■ Task statement
From the line containing "by_wait request deadline" through the final line of the records, reproduce every line exactly.

■ Material provided
(** [wait_predicate_matches]. *)
Definition wait_predicate_matches (snapshot : ElementSnapshot.t) (predicate : ElementWaitPredicate.t) :
    result bool QueryError :=
  match predicate with
  | ElementWaitPredicate.Exists_ => Ok true
  | ElementWaitPredicate.Gone | ElementWaitPredicate.SelectorCount _ _ => Ok false
  | ElementWaitPredicate.State state value =>
      Ok (bool_decide (bool_decide (state ∈ ElementSnapshot.states snapshot) = value))
  | ElementWaitPredicate.Name matcher =>
      let? matcher := compile_match matcher in
      Ok (option_exists (match_text matcher) (ElementSnapshot.name snapshot))
  | ElementWaitPredicate.Value minimum maximum =>
      Ok (option_exists (fun value => in_f64_range (value_current value) minimum maximum)
            (ElementSnapshot.value snapshot))
  | ElementWaitPredicate.Text_ matcher =>
      let? matcher := compile_match matcher in
      Ok (option_exists (fun content => match_text matcher (expose content))
            (ElementSnapshot.text snapshot ≫= TextSnapshot.content))
  | ElementWaitPredicate.ChildCount minimum maximum =>
      Ok (option_exists (fun count => in_u32_range count minimum maximum) (ElementSnapshot.child_count snapshot))
  | ElementWaitPredicate.Geometry_ coordinate_space intersects =>
      Ok (component_intersects snapshot coordinate_space intersects)
  end.
End Engine.
End ElementEngine.
(* ===== verification/AccessibilityWaits.v ===== *)
(** * Views of the cache: what is shown of it, and the waits on it

    The nodes of the view of a reachable cache are its live elements, each at the position
    its reference leads to; what a query, a resolution or a wait hands out is a projection
    of them, which shows nothing of an element whose birth was protected; and a wait
    evaluates its predicate over the elements its target selects. *)

From stdpp Require Import base numbers list option gmap strings sorting.
From Stdlib Require Import Lia.
From S2P Require Import Prelude Orderings Identity WindowTypes WindowQueries.
From S2P Require Import AccessibilityTypes Accessibility AccessibilityIdentity AccessibilityGraph.
From S2P Require Import AccessibilityViews AccessibilityQueries AccessibilityViewFacts AccessibilityQueryFacts AccessibilityPages.

Local Open Scope N_scope.
Import AccessibilitySnapshot AccessibilityQueryError ElementEngine ElementQueries.
#[local] Abbreviation len := Prelude.len.

(** ** The view of a cache *)
Module CacheViewFacts.

Lemma snapshot_clean cache : AccessibilityViews.resync_required (graph (snapshot_of cache)) = false ->
  clean_view (snapshot_of cache).
Proof. apply build_clean. Qed.

Lemma snapshot_nodes cache : nodes (snapshot_of cache) ≡ₚ (map_to_list (AccessibilityCache.nodes cache)).*2.
Proof. unfold snapshot_of. rewrite BuildFacts.build_nodes. by rewrite btree_iter_Permutation. Qed.

Lemma elem_of_snapshot cache node :
  node ∈ nodes (snapshot_of cache) <-> exists k, AccessibilityCache.nodes cache !! k = Some node.
Proof.
  rewrite snapshot_nodes, list_elem_of_fmap. split.
  - intros ([k n] & -> & H%elem_of_map_to_list). by exists k.
  - intros [k H%elem_of_map_to_list]. by exists (k, node).
Qed.

Lemma snapshot_distinct cache : CacheInvariant.wf cache ->
  NoDup (map ElementSnapshot.element (nodes (snapshot_of cache))).
Proof.
  intros Hwf. eapply (NoDup_fmap_1 object_key). change (map ?f ?l) with (f <$> l). rewrite snapshot_nodes.
  assert (object_key <$> (ElementSnapshot.element <$> (map_to_list (AccessibilityCache.nodes cache)).*2) =
    (map_to_list (AccessibilityCache.nodes cache)).*1) as ->; [| apply NoDup_fst_map_to_list].
  rewrite <- !list_fmap_compose. apply list_fmap_ext. intros i [k node] Hi%list_elem_of_lookup_2%elem_of_map_to_list.
  simpl. by apply (CacheInvariant.wf_node _ Hwf).
Qed.

(** A reference leads to the position of its node. *)
Lemma snapshot_index cache i node : CacheInvariant.wf cache -> nodes (snapshot_of cache) !! i = Some node ->
  indices (snapshot_of cache) !! ElementSnapshot.element node = Some i.
Proof. intros Hwf Hi. apply IndexFacts.index_nodes_at; [by apply snapshot_distinct | done]. Qed.
End CacheViewFacts.

(** ** What is handed out *)
Section Handed.
Context (to_lowercase : string -> string).
Context {nfa pikevm : Type} (nfa_build : string -> bool -> option nfa).
Context (pikevm_new : nfa -> option pikevm) (is_match : pikevm -> string -> bool).
Context {fingerprint : Type} `{EqDecision fingerprint}.
Context (fingerprint_of : ElementSelector.t -> option fingerprint).
Context {C : Type} (instant_now : C -> C * N).

(** The answers that carry elements: pages, resolutions and wait evaluations. *)
Inductive hands_out (self : AccessibilitySnapshot.t) : ElementSnapshotEntry -> Prop :=
  | by_query selector expansion limits limit offset deadline clock clock' p entry :
      query_with_deadline to_lowercase nfa_build pikevm_new is_match fingerprint_of instant_now
        self selector expansion limits limit offset deadline clock = (clock', Ok p) ->
      entry ∈ QueryProjection.elements p -> hands_out self entry
  | by_continuation selector limits limit continuation deadline clock clock' p entry :
      continue_query_with_deadline to_lowercase nfa_build pikevm_new is_match fingerprint_of instant_now
        self selector limits limit continuation deadline clock = (clock', Ok p) ->
      entry ∈ QueryProjection.elements p -> hands_out self entry
  | by_reference element expansion entry :
      resolve_exact self element expansion = Ok entry -> hands_out self entry
  | by_selector selector expansion limits deadline clock clock' entry :
      resolve_exactly_one_with_deadline to_lowercase nfa_build pikevm_new is_match fingerprint_of instant_now
        self selector expansion limits deadline clock = (clock', Ok entry) -> hands_out self entry
  | by_wait request deadline clock clock' evaluation entry :
      evaluate_wait_with_deadline to_lowercase nfa_build pikevm_new is_match fingerprint_of instant_now
        self request deadline clock = (clock', Ok evaluation) ->
      entry ∈ WaitEvaluation.satisfying_elements evaluation -> hands_out self entry.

■ Result for this task
  | by_wait request deadline clock clock' evaluation entry :
      evaluate_wait_with_deadline to_lowercase nfa_build pikevm_new is_match fingerprint_of instant_now
        self request deadline clock = (clock', Ok evaluation) ->
      entry ∈ WaitEvaluation.satisfying_elements evaluation -> hands_out self entry.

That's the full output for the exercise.